Dozens More Breakfast Foods Test Positive for Trace Amounts of Weed Killer

Dozens More Breakfast Foods Test Positive for Trace Amounts of Weed Killer
File photo showing samples of cereal and yogurt at the 2016 New York Taste event, New York City, Nov. 1, 2016. Brian Ach/Getty Images for New York Magazine
Tom Ozimek
Updated:

An environmental advocacy group is raising the alarm on dozens of breakfast cereals and snack bars, saying they contain trace amounts of a controversial chemical found in weed killers.

The Environmental Working Group (EWG) stated in a new report that 26 of the 28 products it tested had levels of glyphosate, that were “higher than what EWG scientists consider protective of children’s health.”
An earlier report noted similar levels of the chemical in over 30 foods.

Danger to humans, however, is a matter of dispute when it comes to glyphosate exposure.

“When high doses were administered to laboratory animals, some studies suggest that glyphosate has carcinogenic potential,” stated the National Pesticide Information Center (NPIC), a cooperative entity set up jointly by Oregon State University and the U.S. Environmental Protection Agency (EPA).

“Studies on cancer rates in people have provided conflicting results on whether the use of glyphosate-containing products is associated with cancer,” NPIC said, adding, “Some studies have associated glyphosate use with non-Hodgkin lymphoma.”

“Glyphosate exposure has been linked to developmental and reproductive effects at high doses that were administered to rats repeatedly during pregnancy. These doses made the mother rats sick. The rat fetuses gained weight more slowly, and some fetuses had skeletal defects. These effects were not observed at lower doses,” the NPIC stated.

The EPA’s own guidelines on the chemical state that studies carried out by the agency have not shown glyphosate to cause cancer.

“Several chronic toxicity/carcinogenicity studies using rats, mice, and beagle dogs resulted in no effects based on the parameters examined, or resulted in findings that glyphosate was not carcinogenic.”

The agency has classified glyphosate as a “Group E oncogene—one that shows evidence of non-carcinogenicity for humans—based on the lack of convincing evidence of carcinogenicity.”

High doses of the herbicide given to animals have caused health problems, however, including death.
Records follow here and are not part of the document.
Definition set_layout (v : L) (i : inode_t) : inode_t :=
  let '(mk_inode x_ino x_rdev x_ctime x_mode x_uid x_gid x_nlink x_dir_layout _ x_old_pools
    x_size x_max_size_ever x_truncate_seq x_truncate_size x_truncate_from x_truncate_pending
    x_mtime x_atime x_time_warp_seq x_inline_data x_inline_version x_client_ranges x_dirstat
    x_rstat x_accounted_rstat x_quota x_version x_file_data_version x_xattr_version
    x_backtrace_version x_oldest_snap) := i in mk_inode x_ino x_rdev x_ctime x_mode x_uid x_gid
    x_nlink x_dir_layout v x_old_pools x_size x_max_size_ever x_truncate_seq x_truncate_size
    x_truncate_from x_truncate_pending x_mtime x_atime x_time_warp_seq x_inline_data
    x_inline_version x_client_ranges x_dirstat x_rstat x_accounted_rstat x_quota x_version
    x_file_data_version x_xattr_version x_backtrace_version x_oldest_snap.
Definition set_old_pools (v : list Z) (i : inode_t) : inode_t :=
  let '(mk_inode x_ino x_rdev x_ctime x_mode x_uid x_gid x_nlink x_dir_layout x_layout _ x_size
    x_max_size_ever x_truncate_seq x_truncate_size x_truncate_from x_truncate_pending x_mtime
    x_atime x_time_warp_seq x_inline_data x_inline_version x_client_ranges x_dirstat x_rstat
    x_accounted_rstat x_quota x_version x_file_data_version x_xattr_version x_backtrace_version
    x_oldest_snap) := i in mk_inode x_ino x_rdev x_ctime x_mode x_uid x_gid x_nlink x_dir_layout
    x_layout v x_size x_max_size_ever x_truncate_seq x_truncate_size x_truncate_from
    x_truncate_pending x_mtime x_atime x_time_warp_seq x_inline_data x_inline_version
    x_client_ranges x_dirstat x_rstat x_accounted_rstat x_quota x_version x_file_data_version
    x_xattr_version x_backtrace_version x_oldest_snap.
Definition set_size (v : Z) (i : inode_t) : inode_t :=
  let '(mk_inode x_ino x_rdev x_ctime x_mode x_uid x_gid x_nlink x_dir_layout x_layout
    x_old_pools _ x_max_size_ever x_truncate_seq x_truncate_size x_truncate_from
    x_truncate_pending x_mtime x_atime x_time_warp_seq x_inline_data x_inline_version
    x_client_ranges x_dirstat x_rstat x_accounted_rstat x_quota x_version x_file_data_version
    x_xattr_version x_backtrace_version x_oldest_snap) := i in mk_inode x_ino x_rdev x_ctime
    x_mode x_uid x_gid x_nlink x_dir_layout x_layout x_old_pools v x_max_size_ever
    x_truncate_seq x_truncate_size x_truncate_from x_truncate_pending x_mtime x_atime
    x_time_warp_seq x_inline_data x_inline_version x_client_ranges x_dirstat x_rstat
    x_accounted_rstat x_quota x_version x_file_data_version x_xattr_version x_backtrace_version
    x_oldest_snap.
Definition set_max_size_ever (v : Z) (i : inode_t) : inode_t :=
  let '(mk_inode x_ino x_rdev x_ctime x_mode x_uid x_gid x_nlink x_dir_layout x_layout
    x_old_pools x_size _ x_truncate_seq x_truncate_size x_truncate_from x_truncate_pending
    x_mtime x_atime x_time_warp_seq x_inline_data x_inline_version x_client_ranges x_dirstat
    x_rstat x_accounted_rstat x_quota x_version x_file_data_version x_xattr_version
    x_backtrace_version x_oldest_snap) := i in mk_inode x_ino x_rdev x_ctime x_mode x_uid x_gid
    x_nlink x_dir_layout x_layout x_old_pools x_size v x_truncate_seq x_truncate_size
    x_truncate_from x_truncate_pending x_mtime x_atime x_time_warp_seq x_inline_data
    x_inline_version x_client_ranges x_dirstat x_rstat x_accounted_rstat x_quota x_version
    x_file_data_version x_xattr_version x_backtrace_version x_oldest_snap.
Definition set_truncate_seq (v : Z) (i : inode_t) : inode_t :=
  let '(mk_inode x_ino x_rdev x_ctime x_mode x_uid x_gid x_nlink x_dir_layout x_layout
    x_old_pools x_size x_max_size_ever _ x_truncate_size x_truncate_from x_truncate_pending
    x_mtime x_atime x_time_warp_seq x_inline_data x_inline_version x_client_ranges x_dirstat
    x_rstat x_accounted_rstat x_quota x_version x_file_data_version x_xattr_version
    x_backtrace_version x_oldest_snap) := i in mk_inode x_ino x_rdev x_ctime x_mode x_uid x_gid
    x_nlink x_dir_layout x_layout x_old_pools x_size x_max_size_ever v x_truncate_size
    x_truncate_from x_truncate_pending x_mtime x_atime x_time_warp_seq x_inline_data
    x_inline_version x_client_ranges x_dirstat x_rstat x_accounted_rstat x_quota x_version
    x_file_data_version x_xattr_version x_backtrace_version x_oldest_snap.
Definition set_truncate_size (v : Z) (i : inode_t) : inode_t :=
  let '(mk_inode x_ino x_rdev x_ctime x_mode x_uid x_gid x_nlink x_dir_layout x_layout
    x_old_pools x_size x_max_size_ever x_truncate_seq _ x_truncate_from x_truncate_pending
    x_mtime x_atime x_time_warp_seq x_inline_data x_inline_version x_client_ranges x_dirstat
    x_rstat x_accounted_rstat x_quota x_version x_file_data_version x_xattr_version
    x_backtrace_version x_oldest_snap) := i in mk_inode x_ino x_rdev x_ctime x_mode x_uid x_gid
    x_nlink x_dir_layout x_layout x_old_pools x_size x_max_size_ever x_truncate_seq v
    x_truncate_from x_truncate_pending x_mtime x_atime x_time_warp_seq x_inline_data
    x_inline_version x_client_ranges x_dirstat x_rstat x_accounted_rstat x_quota x_version
    x_file_data_version x_xattr_version x_backtrace_version x_oldest_snap.
Definition set_truncate_from (v : Z) (i : inode_t) : inode_t :=
  let '(mk_inode x_ino x_rdev x_ctime x_mode x_uid x_gid x_nlink x_dir_layout x_layout
    x_old_pools x_size x_max_size_ever x_truncate_seq x_truncate_size _ x_truncate_pending
    x_mtime x_atime x_time_warp_seq x_inline_data x_inline_version x_client_ranges x_dirstat
    x_rstat x_accounted_rstat x_quota x_version x_file_data_version x_xattr_version
    x_backtrace_version x_oldest_snap) := i in mk_inode x_ino x_rdev x_ctime x_mode x_uid x_gid
    x_nlink x_dir_layout x_layout x_old_pools x_size x_max_size_ever x_truncate_seq
    x_truncate_size v x_truncate_pending x_mtime x_atime x_time_warp_seq x_inline_data
    x_inline_version x_client_ranges x_dirstat x_rstat x_accounted_rstat x_quota x_version
    x_file_data_version x_xattr_version x_backtrace_version x_oldest_snap.
Definition set_truncate_pending (v : Z) (i : inode_t) : inode_t :=
  let '(mk_inode x_ino x_rdev x_ctime x_mode x_uid x_gid x_nlink x_dir_layout x_layout
    x_old_pools x_size x_max_size_ever x_truncate_seq x_truncate_size x_truncate_from _ x_mtime
    x_atime x_time_warp_seq x_inline_data x_inline_version x_client_ranges x_dirstat x_rstat
    x_accounted_rstat x_quota x_version x_file_data_version x_xattr_version x_backtrace_version
    x_oldest_snap) := i in mk_inode x_ino x_rdev x_ctime x_mode x_uid x_gid x_nlink x_dir_layout
    x_layout x_old_pools x_size x_max_size_ever x_truncate_seq x_truncate_size x_truncate_from v
    x_mtime x_atime x_time_warp_seq x_inline_data x_inline_version x_client_ranges x_dirstat
    x_rstat x_accounted_rstat x_quota x_version x_file_data_version x_xattr_version
    x_backtrace_version x_oldest_snap.
Definition set_client_ranges (v : gmap Z client_writeable_range_t) (i : inode_t) : inode_t :=
  let '(mk_inode x_ino x_rdev x_ctime x_mode x_uid x_gid x_nlink x_dir_layout x_layout
    x_old_pools x_size x_max_size_ever x_truncate_seq x_truncate_size x_truncate_from
    x_truncate_pending x_mtime x_atime x_time_warp_seq x_inline_data x_inline_version _
    x_dirstat x_rstat x_accounted_rstat x_quota x_version x_file_data_version x_xattr_version
    x_backtrace_version x_oldest_snap) := i in mk_inode x_ino x_rdev x_ctime x_mode x_uid x_gid
    x_nlink x_dir_layout x_layout x_old_pools x_size x_max_size_ever x_truncate_seq
    x_truncate_size x_truncate_from x_truncate_pending x_mtime x_atime x_time_warp_seq
    x_inline_data x_inline_version v x_dirstat x_rstat x_accounted_rstat x_quota x_version
    x_file_data_version x_xattr_version x_backtrace_version x_oldest_snap.
Definition set_rstat (v : nest_info_t T) (i : inode_t) : inode_t :=
  let '(mk_inode x_ino x_rdev x_ctime x_mode x_uid x_gid x_nlink x_dir_layout x_layout
    x_old_pools x_size x_max_size_ever x_truncate_seq x_truncate_size x_truncate_from
    x_truncate_pending x_mtime x_atime x_time_warp_seq x_inline_data x_inline_version
    x_client_ranges x_dirstat _ x_accounted_rstat x_quota x_version x_file_data_version
    x_xattr_version x_backtrace_version x_oldest_snap) := i in mk_inode x_ino x_rdev x_ctime
    x_mode x_uid x_gid x_nlink x_dir_layout x_layout x_old_pools x_size x_max_size_ever
    x_truncate_seq x_truncate_size x_truncate_from x_truncate_pending x_mtime x_atime
    x_time_warp_seq x_inline_data x_inline_version x_client_ranges x_dirstat v x_accounted_rstat
    x_quota x_version x_file_data_version x_xattr_version x_backtrace_version x_oldest_snap.
Definition set_backtrace_version (v : Z) (i : inode_t) : inode_t :=
  let '(mk_inode x_ino x_rdev x_ctime x_mode x_uid x_gid x_nlink x_dir_layout x_layout
    x_old_pools x_size x_max_size_ever x_truncate_seq x_truncate_size x_truncate_from
    x_truncate_pending x_mtime x_atime x_time_warp_seq x_inline_data x_inline_version
    x_client_ranges x_dirstat x_rstat x_accounted_rstat x_quota x_version x_file_data_version
    x_xattr_version _ x_oldest_snap) := i in mk_inode x_ino x_rdev x_ctime x_mode x_uid x_gid
    x_nlink x_dir_layout x_layout x_old_pools x_size x_max_size_ever x_truncate_seq
    x_truncate_size x_truncate_from x_truncate_pending x_mtime x_atime x_time_warp_seq
    x_inline_data x_inline_version x_client_ranges x_dirstat x_rstat x_accounted_rstat x_quota
    x_version x_file_data_version x_xattr_version v x_oldest_snap.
“In developmental toxicity studies using pregnant rats and rabbits,” the EPA said, “glyphosate caused treatment-related effects in the high dose groups including diarrhea, decreased body weight gain, nasal discharge, and death.”

Manufacturers say the amount of herbicide in their products is negligible, CNN reported, and insist their products are safe. None of the foods cited in the EWG report violated allowable EPA limits on glyphosate, according to the report.

Scientists at EWG, however, use a far more restrictive benchmark for allowable toxicity.

California’s proposed glyphosate limit, the most restrictive in the U.S., permits glyphosate levels that are over a hundred times higher than the EWG’s threshold.

The EWG report argues that most of the foods its scientists tested have glyphosate levels that might pose a cancer risk with long-term consumption.

Effects Later in Life

Dr. Alexis Temkin, the lead scientist on EWG report, said the lower threshold includes an added buffer for children, as “exposure during early life can have more significant effects on development later in life.”

Manufacturers argue the EWG threshold does not reflect a level at which glyphosate poses a hazard to human health.

Quaker told CNN in a statement that the “EWG report artificially creates a ’safe level' for glyphosate that is detached from those that have been established by responsible regulatory bodies in an effort to grab headlines.”

General Mills told CNN glyphosate levels in its foods do not pose any health risks: “The extremely low levels of pesticide residue cited in recent news reports is a tiny fraction of the amount the government allows.”

“Consumers are regularly bombarded with alarming headlines, but rarely have the time to weigh the information for themselves,” the company said. “We feel this is an important context that consumers should be aware of when considering this topic.”